Noting the main theater space design and the proposed addition of “4 box type seating areas,” the Planning Staff report said, “Although dramatic, staff has no objection to [the] proposed design, mainly due to the fact that there are no remaining significant architectural features within the original theater volume.”
The Miami Design Preservation League (MDPL) Advocacy Committee is supportive of the plans with some concerns about the design of the front doors and the use of a separate VIP entrance. However, MDPL Executive Director Daniel Ciraldo said, “It’s nice to see this historic theater coming back to life.”
As part of the application, Massa is also seeking an Entertainment Establishment Variance. “The site has operated as an Entertainment Establishment for years, and will now be introducing a full restaurant concept,” Fontela stated in the application. “However, the dining hours will be from 6:00 PM to midnight, with the entertainment component spanning until 5:00 AM. As such, the Entertainment Establishment Variance is needed to accommodate the period of operation after midnight.”

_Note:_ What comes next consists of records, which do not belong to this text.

(** The key under which [get_arguments] files a hyperparameter read
    from the command line. *)
Definition hp_key (name : string) : string :=
  Str.replace_char "-" "_" (Str.lstrip "-" name).

(** The parameters of [get_arguments] that have a flag of their own. *)
Definition parameter_names : list string :=
  ["testproblem"; "weight_decay"; "batch_size"; "num_epochs"; "learning_rate";
   "lr_sched_epochs"; "lr_sched_factors"; "random_seed"; "data_dir";
   "output_dir"; "train_log_interval"; "print_train_iter"; "no_logs"].

(** The flags that write to [random_seed]: its own, and that of a
    hyperparameter filed under this key. *)
Definition seed_flags (hyperparams : list Hyperparam) : list string :=
  "-r" :: "--random_seed" ::
  map hp_flag
    (List.filter (fun hp => String.eqb (hp_key (hp_name hp)) "random_seed")
                 hyperparams).

(** The parser and the dictionary before the loop over the
    hyperparameters, in closed form. *)
Definition optional (value : pyval) (a : Action) : list Action :=
  if is_none value then [a] else [].

Definition keep (name : string) (value : pyval) (args : gmap string pyval)
  : gmap string pyval :=
  if is_none value then args else <[name := value]> args.

Definition builtin_actions
    (testproblem weight_decay batch_size num_epochs learning_rate
     lr_sched_epochs lr_sched_factors random_seed data_dir output_dir
     train_log_interval print_train_iter no_logs : pyval) : list Action :=
  (optional testproblem (positional_action "testproblem") ++
   optional weight_decay
     (make_action ["--weight_decay"; "--wd"] "weight_decay" (typed py_float)) ++
   optional batch_size
     (make_action ["--batch_size"; "--bs"] "batch_size" (typed_required py_int)) ++
   optional num_epochs
     (make_action ["-N"; "--num_epochs"] "num_epochs" (typed_required py_int)) ++
   optional learning_rate
     (make_action ["--learning_rate"; "--lr"] "learning_rate"
        (typed_required py_float)) ++
   optional lr_sched_epochs
     (make_action ["--lr_sched_epochs"] "lr_sched_epochs" (typed_plus py_int)) ++
   optional lr_sched_factors
     (make_action ["--lr_sched_factors"] "lr_sched_factors" (typed_plus py_float)) ++
   optional random_seed
     (make_action ["-r"; "--random_seed"] "random_seed"
        (typed_default py_int (AInt 42))) ++
   optional data_dir (make_action ["--data_dir"] "data_dir" plain) ++
   optional output_dir
     (make_action ["--output_dir"] "output_dir"
        (typed_default py_str (AStr "results"))) ++
   optional train_log_interval
     (make_action ["--train_log_interval"] "train_log_interval"
        (typed_default py_int (AInt 10))) ++
   optional print_train_iter
     (make_action ["--print_train_iter"] "print_train_iter" const_flag) ++
   optional no_logs (make_action ["--no_logs"] "no_logs" const_flag))%list.

Definition builtin_args
    (testproblem weight_decay batch_size num_epochs learning_rate
     lr_sched_epochs lr_sched_factors random_seed data_dir output_dir
     train_log_interval print_train_iter no_logs : pyval) : gmap string pyval :=
  keep "no_logs" no_logs
    (keep "print_train_iter" print_train_iter
       (keep "train_log_interval" train_log_interval
          (keep "output_dir" output_dir
             (keep "data_dir" data_dir
                (keep "random_seed" random_seed
                   (keep "lr_sched_factors" lr_sched_factors
                      (keep "lr_sched_epochs" lr_sched_epochs
                         (keep "learning_rate" learning_rate
                            (keep "num_epochs" num_epochs
                               (keep "batch_size" batch_size
                                  (keep "weight_decay" weight_decay
                                     (keep "testproblem" testproblem ∅)))))))))))).

(** *** Notions of the further properties *)

(** The number of breakpoints that [epoch] has reached. *)
Definition reached (epochs : list Z) (epoch : Z) : nat :=
  length (List.filter (fun b => b <=? epoch) epochs).

(** [n] zeros. *)
Definition zeros (n : nat) : string :=
  String.string_of_list_ascii (repeat "0"%char n).

(** The last character of a string, if it has one. *)
Fixpoint last_char (s : string) : option ascii :=
  match s with
  | EmptyString => None
  | String c EmptyString => Some c
  | String _ s' => last_char s'
  end.

(** The parameters of [get_arguments] with the values passed for them. *)
Definition passed
    (testproblem weight_decay batch_size num_epochs learning_rate
     lr_sched_epochs lr_sched_factors random_seed data_dir output_dir
     train_log_interval print_train_iter no_logs : pyval) : list (string * pyval) :=
  [("testproblem", testproblem); ("weight_decay", weight_decay);
   ("batch_size", batch_size); ("num_epochs", num_epochs);
   ("learning_rate", learning_rate); ("lr_sched_epochs", lr_sched_epochs);
   ("lr_sched_factors", lr_sched_factors); ("random_seed", random_seed);
   ("data_dir", data_dir); ("output_dir", output_dir);
   ("train_log_interval", train_log_interval);
   ("print_train_iter", print_train_iter); ("no_logs", no_logs)].

(** The parameters of [get_arguments] that need not be given: the name,
    the flags and the default of each (lines 146-279). *)
Definition optional_parameters : list (string * (list string * pyval)) :=
  [("weight_decay", (["--weight_decay"; "--wd"], Atom ANone));
   ("lr_sched_epochs", (["--lr_sched_epochs"], Atom ANone));
   ("lr_sched_factors", (["--lr_sched_factors"], Atom ANone));
   ("random_seed", (["-r"; "--random_seed"], Atom (AInt 42)));
   ("data_dir", (["--data_dir"], Atom ANone));
   ("output_dir", (["--output_dir"], Atom (AStr "results")));
   ("train_log_interval", (["--train_log_interval"], Atom (AInt 10)));
   ("print_train_iter", (["--print_train_iter"], Atom (ABool false)));
   ("no_logs", (["--no_logs"], Atom (ABool false)))].

(** The exceptions [add_argument] raises for a flag it cannot register:
    no [dest] can be made of the flag, or the flag is taken. *)
Definition registration_error (e : exn) : Prop :=
  e = ValueError ∨ e = ArgumentError "conflicting option string".

(** [v] is what an action of the parser that writes to [d] makes of
    some words. *)
Definition written (p : ArgumentParser) (d : string) (v : pyval) : Prop :=
  ∃ a ws, a ∈ p ∧ dest a = d ∧ get_values a ws = Ok v.

(** Every action seen so far has left such a value under its name. *)
Definition seen_written (p : ArgumentParser) (st : State) : Prop :=
  ∀ j a, j ∈ seen st -> p !! j = Some a ->
         ∃ v, namespace st !! dest a = Some v ∧ written p (dest a) v.

(** No hyperparameter that is read from the command line is filed under
    [name]. *)
Definition not_filed (hyperparams : list Hyperparam) (kwargs : gmap string pyval)
    (name : string) : Prop :=
  ∀ hp, hp ∈ hyperparams -> kwargs !! hp_name hp = None ->
        hp_key (hp_name hp) ≠ name.

End Spec.

(** * Properties *)

Import Spec.

Ltac py_step := cbn [mbind result_bind Py.bind].
Ltac py_step_in H := cbn [mbind result_bind Py.bind] in H.

(** ** Strings *)

Lemma append_nil (a : string) : "" +:+ a = a.
Proof. reflexivity. Qed.

Lemma append_cons (x : ascii) (a b : string) :
  String x a +:+ b = String x (a +:+ b).
Proof. reflexivity. Qed.

Ltac str_simpl := rewrite ?append_cons, ?append_nil; simpl.

Section Strings.

Lemma append_assoc (a b c : string) : (a +:+ b) +:+ c = a +:+ (b +:+ c).
Proof. induction a as [|x a IH]; str_simpl; [done|]. by rewrite IH. Qed.

Lemma append_empty_r (a : string) : a +:+ "" = a.
Proof. induction a as [|x a IH]; str_simpl; [done|]. by rewrite IH. Qed.

Lemma length_append (a b : string) :
  String.length (a +:+ b) = (String.length a + String.length b)%nat.
Proof. induction a as [|x a IH]; str_simpl; [done|]. by rewrite IH. Qed.

Lemma mem_char_append (c : ascii) (a b : string) :
  Str.mem_char c (a +:+ b) = Str.mem_char c a || Str.mem_char c b.
Proof.
  induction a as [|x a IH]; str_simpl; [done|]. rewrite IH. by rewrite orb_assoc.
Qed.

Lemma all_digits_append (a b : string) :
  Str.all_digits (a +:+ b) = Str.all_digits a && Str.all_digits b.
Proof.
  induction a as [|x a IH]; str_simpl; [done|]. rewrite IH. by rewrite andb_assoc.
Qed.

Lemma digit_char_is_digit (n : Z) : Str.is_digit (Str.digit_char (n mod 10)) = true.
Proof.
  assert (H : 0 <= n mod 10 < 10) by (apply Z.mod_pos_bound; lia).
  assert (Hc : n mod 10 = 0 ∨ n mod 10 = 1 ∨ n mod 10 = 2 ∨ n mod 10 = 3 ∨
          n mod 10 = 4 ∨ n mod 10 = 5 ∨ n mod 10 = 6 ∨ n mod 10 = 7 ∨
          n mod 10 = 8 ∨ n mod 10 = 9) by lia.
  repeat (destruct Hc as [-> | Hc]; [reflexivity|]). by rewrite Hc.
Qed.

Lemma fixed_digits_app (w : nat) (n : Z) (acc : string) :
  Str.fixed_digits w n acc = Str.fixed_digits w n "" +:+ acc.
Proof.
  revert n acc. induction w as [|w IH]; intros n acc; simpl; [done|].
  rewrite (IH _ (String _ acc)), (IH _ (String _ "")).
  by rewrite append_assoc.
Qed.

Lemma fixed_digits_all (w : nat) (n : Z) :
  Str.all_digits (Str.fixed_digits w n "") = true.
Proof.
  revert n. induction w as [|w IH]; intros n; simpl; [done|].
  rewrite fixed_digits_app, all_digits_append, IH.
  cbn [Str.all_digits]. by rewrite digit_char_is_digit.
Qed.

Lemma fixed_digits_length (w : nat) (n : Z) :
  String.length (Str.fixed_digits w n "") = w.
Proof.
  revert n. induction w as [|w IH]; intros n; simpl; [done|].
  rewrite fixed_digits_app, length_append, IH. simpl. lia.
Qed.

(** A character that is not a digit does not occur among digits. *)
Lemma all_digits_mem (c : ascii) (s : string) :
  Str.is_digit c = false -> Str.all_digits s = true -> Str.mem_char c s = false.
Proof.
  intros Hc. induction s as [|x s IH]; simpl; [done|].
  intros [Hx Hs]%andb_true_iff. rewrite (IH Hs), orb_false_r.
  unfold Str.char_eqb. destruct (Ascii.eqb_spec c x) as [->|]; [congruence|done].
Qed.

Lemma split_on_no_sep (sep : ascii) (a : string) :
  Str.mem_char sep a = false -> Str.split_on sep a = [a].
Proof.
  induction a as [|x a IH]; str_simpl; [done|].
  intros [Hx Ha]%orb_false_iff. unfold Str.char_eqb in *.
  rewrite Ascii.eqb_sym, Hx, (IH Ha). done.
Qed.
Lemma life_cell_spec x y acc c :
  c ∈ life_cell self x acc y <-> c ∈ acc \/ (c = (x, y) /\ alive_next self c).
Proof.
  unfold life_cell, alive_next, in_list, in_set, cell_eqb.
  rewrite get_neighbors_count_spec.
  destruct (decide ((x, y) ∈ cable self)) as [Hc|Hc].
  { rewrite (bool_decide_eq_true_2 _ Hc). simpl. naive_solver. }
  rewrite (bool_decide_eq_false_2 _ Hc).
  destruct (decide ((x, y) = outlet self)) as [Ho|Ho].
  { rewrite (bool_decide_eq_true_2 _ Ho). simpl. naive_solver. }
  rewrite (bool_decide_eq_false_2 _ Ho). simpl.
  destruct (decide ((x, y) ∈ obstacles self)) as [Hin|Hin].
  - rewrite (bool_decide_eq_true_2 _ Hin).
    case_bool_decide as H23; rewrite two_or_three in H23;
      rewrite ?elem_of_union, ?elem_of_singleton; naive_solver.
  - rewrite (bool_decide_eq_false_2 _ Hin).
    destruct (Z.eqb_spec (Z.of_nat (occupied_neighbors self (x, y))) 3) as [H3|H3];
      rewrite ?elem_of_union, ?elem_of_singleton; naive_solver lia.
Qed.

Lemma life_row_spec x ys acc c :
  c ∈ fold_left (life_cell self x) ys acc
  <-> c ∈ acc \/ (c.1 = x /\ c.2 ∈ ys /\ alive_next self c).
Proof.
  revert acc. induction ys as [|y ys IH]; intros acc; simpl.
  - rewrite elem_of_nil. tauto.
  - rewrite IH, life_cell_spec, elem_of_cons. destruct c as [cx cy]; simpl.
    intuition (simplify_eq/=; eauto 10).
Qed.

Lemma life_grid_spec xs ys acc c :
  c ∈ fold_left (fun acc x => fold_left (life_cell self x) ys acc) xs acc
  <-> c ∈ acc \/ (c.1 ∈ xs /\ c.2 ∈ ys /\ alive_next self c).
Proof.
  revert acc. induction xs as [|x xs IH]; intros acc; simpl.
  - rewrite elem_of_nil. tauto.
  - rewrite IH, life_row_spec, elem_of_cons.
    intuition (simplify_eq/=; eauto 10).
Qed.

Massa reportedly paid $13 million to purchase the theater in July. The building at 550 Washington Avenue was constructed in 1945 and was designed by architect Henry Hohauser. Originally known as the Variety Theatre, it contained a 1,200 seat theater and 8 apartments. Over the years it has been a flea market, nightclub, and later a production studio. Most recently, it has been used as an entertainment venue, according to the City Planning Staff report.